On Sun, May 11, 2014 at 2:06 PM, Mikera <mike.r.anderson...@gmail.com>wrote:

> OK..... this thread is a bit worrying. If I understand correctly, it means
> that we've now got inconsistent hash and equals functions. I suspect this
> hasn't bitten many people yet simply because it is unusual to mix Java and
> Clojure collections as keys in the same structure, but it seems like a
> really nasty issue.
>

Reports of real problems in real codebases would change my own opinion of
the severity of this issue.


> Hash and equality functions generally have a very simple rule: if two
> things are equal they must have the same hashcode. But now we've got:
>
> (= (java.util.ArrayList. [1 2]) [1 2])
> => true
>
> (hash (java.util.ArrayList. [1 2]))
> => 994
>
> (hash [1 2])
> => 156247261
>
> I consider this a major defect. If we want to define our own equals and
> hashcode that's fine, but then these functions absolutely should be
> consistent with each other.
>
> If it is really true that non-Clojure collections aren't considered as
> values and aren't expected to participate in hash/= comparisons then I'd
> expect an exception, not an erroneous value. Silent potential corruption of
> data is *much* worse than a noisy failure. But I think even that is a bad
> direction to go: easy Java ecosystem interop is definitely one of the main
> reasons why I'm using Clojure, and I'd like to see this maintained.
>

Please be more specific about where an exception could be thrown (equals vs
hash vs collection usage).

I can think of only two sensible ways to fix this inconsistency:
> a) Roll back the hash changes. Correctness is much more important than a
> performance edge case.
>

We're not doing that.


> (I suspect the hash changes have hurt average case performance anyway...)
>

We have made hash calculation slightly slower to generate better hashes
across the board. Timing info is at
http://dev.clojure.org/display/design/Better+hashing but in general, the
time increases per hash are on the order of nanoseconds for simple values
and sub-millisecond for more complicated strings and collections (where
hashes are cached and times are likely to be dwarfed by other things). The
better hashes avoid catastrophically bad (and relatively easy to find)
cases.

It is quite challenging to predict the performance impact of the hashing
changes in Strings, keywords, and symbols due to the effects of usage
patterns, interning, caching, etc. I am aware of several people that have
reported better performance overall in 1.6 and I don't think I've heard any
reports of significantly slower performance in 1.6. I'm calling FUD on this
unless you have data to report.


> b) Make (= (java.util.ArrayList. [1 2]) [1 2]) and similar comparisons
> evaluate to false (on the grounds that ArrayLists aren't Clojure
> collections, so should not be considered equal).
>

Equality comparison between Clojure and Java collections is something that
seems relatively common. For example, calling a Java API that returns a
List and comparing the returned value with a vector. I don't want to lose
that ability.

c) Fail on hasheq of Java collections

Adding this check would decrease the performance of hasheq for many other
types. Given what I know right now, I'm not inclined to make that tradeoff.

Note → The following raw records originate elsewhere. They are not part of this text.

Lemma remembers_event_update (r : CreatePaymentResponse.t) (i : Id)
    (f : WebhookEvent.t -> WebhookEvent.t) :
  keeps (remembers r) (prisma.webhookEvent.update i f).
Proof.
  apply remembers_unchanged. intros w.
  unfold prisma.webhookEvent.update, bind, prisma.webhookEvent.find, gets,
    modify, throw.
  destruct (List.find _ (webhookEvents w)); reflexivity.
Qed.

Lemma remembers_handlers (r : CreatePaymentResponse.t) :
  HandlerClosed (remembers r).
Proof.
  split.
  - intros i f Hf. apply remembers_payment_update.
    apply paymentCosmetic_identity. exact Hf.
  - intros i f _. apply remembers_unchanged. intros w.
    destruct (transaction_update_frame i f w) as (-> & _). reflexivity.
  - intros sel f _. apply remembers_unchanged. intros w. reflexivity.
  - intros i f _. apply remembers_event_update.
Qed.

Lemma remembers_flow (r : CreatePaymentResponse.t) :
  FlowClosed (remembers r).
Proof.
  split.
  - intros i f Hf. apply remembers_payment_update. exact Hf.
  - intros. apply remembers_unchanged. intros w. reflexivity.
  - intros sel f _. apply remembers_unchanged. intros w. reflexivity.
  - intros ms _. apply remembers_unchanged. intros w. reflexivity.
Qed.

Lemma remembers_event_upsert (r : CreatePaymentResponse.t)
    (eventId eventType : string) (body : Json.t) :
  keeps (remembers r) (prisma.webhookEvent.upsert eventId eventType body).
Proof.
  apply remembers_unchanged. intros w.
  unfold prisma.webhookEvent.upsert, bind, prisma.webhookEvent.find, gets,
    modify, freshId, ret.
  destruct (List.find _ (webhookEvents w)); reflexivity.
Qed.

(** No operation of the system makes the store forget a payment. *)
Lemma exec_remembers (r : CreatePaymentResponse.t) (op : Op) (w : World) :
  remembers r w -> remembers r (exec op w).
Proof.
  intros H.
  destruct op as [name email bank | vid s | uuid req | F rnd pid
                  | secret req | client secret req | ms].
  - exact H.
  - exact H.
  - cbn [exec].
    destruct (payments_post_cases uuid req w)
      as [-> | (key & request & v & _ & ->)]; [exact H |].
    destruct H as (p & Hp & Hrest). exists p. split; [| exact Hrest].
    unfold paymentByKey, initiated in *.
    cbn [payments with_payments with_detached with_nextId].
    apply find_app_some. exact Hp.
  - cbn [exec].
    destruct (existsb (Nat.eqb pid) (detached w)); [| exact H].
    apply (detachedFlow_keeps _ (remembers_flow r)). exact H.
  - cbn [exec].
    apply (route_keeps (remembers r) (remembers_handlers r)
             (remembers_event_upsert r)); [| exact H].
    intros i d. apply remembers_event_update.
  - cbn [exec].
    apply (untyped_route_keeps (remembers r) (remembers_handlers r)
             (remembers_event_upsert r)); [| exact H].
    intros i d. apply remembers_event_update.
  - exact H.
Qed.

Lemma run_remembers (r : CreatePaymentResponse.t) (ops : list Op)
    (w : World) :
  remembers r w -> remembers r (run ops w).
Proof.
  revert w. induction ops as [| op ops IH]; intros w H; [exact H |].
  cbn [run fold_left]. apply IH. apply exec_remembers. exact H.
Qed.

(** A call that answers leaves, under the key of its answer, the payment it
    has answered with. *)
Lemma initiatePayment_stores (uuid : string)
    (request : CreatePaymentRequest.t) (header : option string)
    (w w1 : World) (r : CreatePaymentResponse.t) :
  PaymentService.initiatePayment uuid request header w = (Return r, w1) ->
  exists p,
    paymentByKey r.(CreatePaymentResponse.idempotencyKey) w1 = Some p
    /\ PaymentService.respond p = r
    /\ In p (payments w1).
Proof.
  intros Hcall.
  destruct (initiatePayment_cases uuid request header w)
    as [(existing & Hfound & Hrun) | [(_ & _ & e & He) | (Hfresh & _ & Hrun)]].
  - rewrite Hrun in Hcall. injection Hcall as <- <-.
    exists existing.
    pose proof (find_some _ _ Hfound) as [Hin Hkey].
    apply String.eqb_eq in Hkey.
    cbn [PaymentService.respond CreatePaymentResponse.idempotencyKey].
    unfold paymentByKey. rewrite Hkey. repeat split; assumption.
  - rewrite Hcall in He. discriminate He.
  - rewrite Hrun in Hcall. injection Hcall as <- <-.
    eexists.
    cbn [PaymentService.respond CreatePaymentResponse.idempotencyKey].
    unfold paymentByKey, initiated.
    cbn [payments with_payments with_detached with_nextId].
    split; [| split; [reflexivity | apply in_or_app; right; left;
                                    reflexivity]].
    rewrite find_app_none by exact Hfresh.
    cbn [List.find newPayment Payment.idempotencyKey].
    unfold prisma.payment.by_key.
    cbn [newPayment Payment.idempotencyKey].
    rewrite String.eqb_refl. reflexivity.
Qed.

(** C1. Let a first call of [initiatePayment] answer with [r1]. A later
    call whose idempotency key is the key of [r1] -- whatever its request
    says, and whatever requests, flows and webhooks the system has served in
    between -- answers with the payment stored under that key and leaves
    the store as it is: no payment row, no waiting flow and no transaction
    is added. The answer [r2] shows the stored row field by field: its
    payment id, its current status, its SGD amount, its USD amount, its
    expected settlement time and its key; nothing in it comes from the
    second request or from the rates. Payment id, SGD amount, expected
    settlement time and key are those of [r1]; the USD amount equals that
    of [r1] as a number (in a reachable store). Called right after the
    first call, the second call answers [r1] itself. *)
Theorem C1_idempotent_initiate
    (uuid1 uuid2 : string) (request1 request2 : CreatePaymentRequest.t)
    (header1 header2 : option string) (w w1 : World)
    (r1 : CreatePaymentResponse.t) (ops : list Op) :
  PaymentService.initiatePayment uuid1 request1 header1 w = (Return r1, w1) ->
  PaymentService.effectiveKey header2 uuid2
  = r1.(CreatePaymentResponse.idempotencyKey) ->
  let w2 := run ops w1 in
  exists existing r2,
    paymentByKey r1.(CreatePaymentResponse.idempotencyKey) w2 = Some existing
    /\ PaymentService.initiatePayment uuid2 request2 header2 w2
       = (Return r2, w2)
    /\ r2.(CreatePaymentResponse.paymentId) = existing.(Payment.id)
    /\ r2.(CreatePaymentResponse.status) = existing.(Payment.status)
    /\ r2.(CreatePaymentResponse.amountSgd) = existing.(Payment.amountSgd)
    /\ r2.(CreatePaymentResponse.estimatedAmountUsd)
       = existing.(Payment.amountUsd)
    /\ r2.(CreatePaymentResponse.expectedSettlementTime)
       = existing.(Payment.expectedSettlementTime)
    /\ r2.(CreatePaymentResponse.idempotencyKey)
       = existing.(Payment.idempotencyKey)
    /\ r2.(CreatePaymentResponse.paymentId)
       = r1.(CreatePaymentResponse.paymentId)
    /\ r2.(CreatePaymentResponse.amountSgd)
       = r1.(CreatePaymentResponse.amountSgd)
    /\ r2.(CreatePaymentResponse.expectedSettlementTime)
       = r1.(CreatePaymentResponse.expectedSettlementTime)
    /\ r2.(CreatePaymentResponse.idempotencyKey)
       = r1.(CreatePaymentResponse.idempotencyKey)
    /\ (ops = [] -> r2 = r1)
    /\ (reachable w ->
        exists u1 u2,
          r1.(CreatePaymentResponse.estimatedAmountUsd) = Some u1
          /\ r2.(CreatePaymentResponse.estimatedAmountUsd) = Some u2
          /\ (u1 == u2)%Q).
Proof.
  intros Hcall Hkey w2.
  destruct (initiatePayment_stores _ _ _ _ _ _ Hcall)
    as (p1 & Hp1 & Hresp & Hin1).
  assert (Hmem : remembers r1 w1).
  { exists p1. split; [exact Hp1 |]. rewrite <- Hresp. repeat split. }
  destruct (run_remembers r1 ops w1 Hmem)
    as (existing & Hfound & Hid & Hsgd & Htime & Hsame).
  exists existing, (PaymentService.respond existing).
  split; [exact Hfound |].
  split.
  { apply initiatePayment_existing. rewrite Hkey. exact Hfound. }
  do 6 (split; [reflexivity |]).
  cbn [PaymentService.respond CreatePaymentResponse.paymentId
       CreatePaymentResponse.amountSgd
       CreatePaymentResponse.expectedSettlementTime
       CreatePaymentResponse.idempotencyKey
       CreatePaymentResponse.estimatedAmountUsd].
  repeat (split; [assumption |]).
  split.
  - intros ->. subst w2. cbn [run fold_left] in Hfound.
    rewrite Hp1 in Hfound. injection Hfound as <-. exact Hresp.
  - intros Hreach.
    pose proof (reachable_invariant w Hreach) as Hinv.
    pose proof (initiatePayment_invariant uuid1 request1 header1 w Hinv)
      as Hinv1.
    rewrite Hcall in Hinv1. cbn [snd] in Hinv1.
    pose proof (run_invariant ops w1 Hinv1) as Hinv2.
    pose proof (inv_usd Hinv1) as Husd1. rewrite Forall_forall in Husd1.
    pose proof (inv_usd Hinv2) as Husd2. rewrite Forall_forall in Husd2.
    destruct (Husd1 p1 Hin1) as (u1 & Hu1 & Heq1).
    destruct (find_some _ _ Hfound) as [Hin2 _].
    destruct (Husd2 existing Hin2) as (u2 & Hu2 & Heq2).
    assert (Hsgd' : existing.(Payment.amountSgd) = p1.(Payment.amountSgd)).
    { rewrite Hsgd, <- Hresp. reflexivity. }
    exists u1, u2. rewrite <- Hresp.
    cbn [PaymentService.respond CreatePaymentResponse.estimatedAmountUsd].
    split; [exact Hu1 |]. split; [exact Hu2 |].
    rewrite Hsgd' in Heq2.
    destruct Heq1 as [-> | ->]; destruct Heq2 as [-> | ->];
      first [ apply Qeq_refl
            | apply usd_forms_agree
            | apply Qeq_sym, usd_forms_agree ].
Qed.

Lemma C1_idempotent_initiate_witness :
  let first := CreatePaymentRequest.mk 0 1000 (Some "INV-2024-001") None in
  let second := CreatePaymentRequest.mk 0 5 None (Some "retry") in
  let between := [OpFlow noFaults exampleEntropy 1; OpTick 60000] in
  exists r1 w1 r2,
    PaymentService.initiatePayment "7d444840-9dc0-41d3-b6f1-7b1f1d4c6c1a"
      first (Some exampleKey) exampleWorld = (Return r1, w1)
    /\ PaymentService.initiatePayment "0b5a4c2e-1f7d-4e0a-9c3b-5d2e8f6a1b47"
         second (Some exampleKey) (run between w1)
       = (Return r2, run between w1)
    /\ r2.(CreatePaymentResponse.paymentId)
       = r1.(CreatePaymentResponse.paymentId)
    /\ r2.(CreatePaymentResponse.amountSgd) = 1000%Q
    /\ r1.(CreatePaymentResponse.status) = PaymentStatus.PENDING
    /\ r2.(CreatePaymentResponse.status) = PaymentStatus.COMPLETED.
Proof.
  intros first second between.
  assert (Hcall : exists r1 w1,
             PaymentService.initiatePayment
               "7d444840-9dc0-41d3-b6f1-7b1f1d4c6c1a" first (Some exampleKey)
               exampleWorld = (Return r1, w1)
             /\ r1.(CreatePaymentResponse.idempotencyKey) = exampleKey
             /\ r1.(CreatePaymentResponse.amountSgd) = 1000%Q
             /\ r1.(CreatePaymentResponse.status) = PaymentStatus.PENDING
             /\ option_map Payment.status
                  (paymentByKey exampleKey (run between w1))
                = Some PaymentStatus.COMPLETED).
  { eexists. eexists. split; [compute_lhs |].
    split; [compute_lhs |]. split; [compute_lhs |]. split; compute_lhs. }
  destruct Hcall as (r1 & w1 & Hcall & Hkey & Hamount & Hpending & Hstatus).
  assert (Hsame : PaymentService.effectiveKey (Some exampleKey)
                    "0b5a4c2e-1f7d-4e0a-9c3b-5d2e8f6a1b47"
                  = r1.(CreatePaymentResponse.idempotencyKey)).
  { rewrite Hkey. compute_lhs. }
  destruct (C1_idempotent_initiate
              "7d444840-9dc0-41d3-b6f1-7b1f1d4c6c1a"
              "0b5a4c2e-1f7d-4e0a-9c3b-5d2e8f6a1b47"
              first second (Some exampleKey) (Some exampleKey)
              exampleWorld w1 r1 between Hcall Hsame)
    as (existing & r2 & Hfound & Hrun & _ & Hst & _ & _ & _ & _ & Hid
        & Hsgd & _).
  exists r1, w1, r2. split; [exact Hcall |]. split; [exact Hrun |].
  split; [exact Hid |]. split; [rewrite Hsgd; exact Hamount |].
  split; [exact Hpending |].
  rewrite Hkey in Hfound. rewrite Hfound in Hstatus.
  cbn [option_map] in Hstatus. injection Hstatus as Hstatus.
  rewrite Hst. exact Hstatus.
Defined.

(* ================================================================== *)
(** * utils/validation.ts: what the patterns accept                     *)
(* ================================================================== *)

Section QuantifiedClasses.

Lemma append_nil_inv (a b : string) : a +++ b = "" -> a = "" /\ b = "".
Proof. destruct a; [intros H; split; [reflexivity | exact H] |]. discriminate. Qed.

Lemma append_length (a b : string) :
  String.length (a +++ b) = String.length a + String.length b.
Proof. induction a as [| c a IH]; cbn; [reflexivity | rewrite IH; reflexivity]. Qed.

Lemma append_empty_r (a : string) : a +++ "" = a.
Proof. induction a as [| c a IH]; cbn; [reflexivity | rewrite IH; reflexivity]. Qed.

Lemma append_assoc (a b c : string) : (a +++ b) +++ c = a +++ (b +++ c).
Proof. induction a as [| x a IH]; cbn; [reflexivity | rewrite IH; reflexivity]. Qed.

d) Fail when conj'ing Java collections into Clojure map keys or sets.

This would scope the check more but still add a performance hit for this
case on all other types. Note that Clojure maps or sets of only Java
collections currently work so this would take away functionality that might
be useful even if in a gray area.





>
> On Saturday, 10 May 2014 15:51:24 UTC+1, John Hume wrote:
>>
>> Thanks for the ticket pointer. I didn't find it in my initial search
>> because it "Affects Version/s: None" :-/, and I knew this behavior was new
>> to 1.6.
>>
>> For those not up for the medium-length comment-thread read:
>> non-Clojure-aware Java Collections Framework interface instances are not
>> considered values,* and 'Rich says "all bets should be off for
>> hasheq/equiv of non-values."' That's a bit down in the details, but I
>> think the upshot is that they're not currently supported as set members or
>> hash keys. Unfortunately they used to be supported (unintentionally, I
>> guess) due to Clojure following Java's lead, so I have some interop-heavy
>> code to review and test very carefully. Though the above seems to frame
>> non-support as based on principle, it seems the driver is keeping the new
>> hasheq stuff highly performant. I would hope a performant implementation
>> that supported the Collections interfaces would be accepted for some future
>> version.
>>
>> *If there is one, I'd like to read a clear definition of what "values"
>> means in Clojure. The headings on http://clojure.org/data_structures are
>> almost an enumeration of them, except the "Collections" section talks a
>> little about Java Collections classes, hashCode, and hasheq without making
>> it clear that non-Clojure collections are not values. Unfortunately the
>> current definition seems to admit only the Java primitives and
>> near-primitives (String and primitive wrappers) and clojure-aware types.
>>
>> What "not supported" looks like via maps:
>> user> *clojure-version*
>> {:major 1, :minor 6, :incremental 0, :qualifier nil}
>> user> (hash-map [1 2] "v" (java.util.ArrayList. [1 2]) "a")
>> {[1 2] "a", [1 2] "v"}
>> user> {[1 2] "v" (java.util.ArrayList. [1 2]) "a"}
>> IllegalArgumentException Duplicate key: [1 2]  clojure.lang.
>> PersistentArrayMap.createWithCheck (PersistentArrayMap.java:70)
>> user> (-> {} (assoc [1 2] "v") (assoc (java.util.ArrayList. [1 2]) "a"))
>> {[1 2] "a"}
>>
>>
>> On Friday, May 9, 2014 6:34:26 PM UTC-5, Andy Fingerhut wrote:
>>>
>>> Mike is correct.  This change in behavior is due to the hashing changes
>>> in Clojure 1.6.  See the comments on ticket http://dev.clojure.org/jira/
>>> browse/CLJ-1372<http://www.google.com/url?q=http%3A%2F%2Fdev.clojure.org%2Fjira%2Fbrowse%2FCLJ-1372&sa=D&sntz=1&usg=AFQjCNG6I-rrRfAMsUZUomYEbGOJkJqWGA>for
>>>  some discussion of whether this is considered a bug.  It appears that
>>> perhaps the hash consistency is not promised for mutable objects, only
>>> immutable ones.
>>>
>>> Below are a couple more REPL transcripts that illustrate the change in
>>> behavior:
>>>
>>> user=> *clojure-version*
>>> {:major 1, :minor 5, :incremental 1, :qualifier nil}
>>> user=> (= [1 2] (java.util.ArrayList. [1 2]))
>>> true
>>> user=> (map hash [ [1 2] (java.util.ArrayList. [1 2]) ])
>>> (994 994)
>>> user=> (hash-map [1 2] "vec" (java.util.ArrayList. [1 2]) "alist")
>>> {[1 2] "alist"}
>>>
>>>
>>>
>>> user=> *clojure-version*
>>> {:major 1, :minor 6, :incremental 0, :qualifier nil}
>>> user=> (= [1 2] (java.util.ArrayList. [1 2]))
>>> true
>>> user=> (map hash [ [1 2] (java.util.ArrayList. [1 2]) ])
>>> (156247261 994)
>>> user=> (hash-map [1 2] "vec" (java.util.ArrayList. [1 2]) "alist")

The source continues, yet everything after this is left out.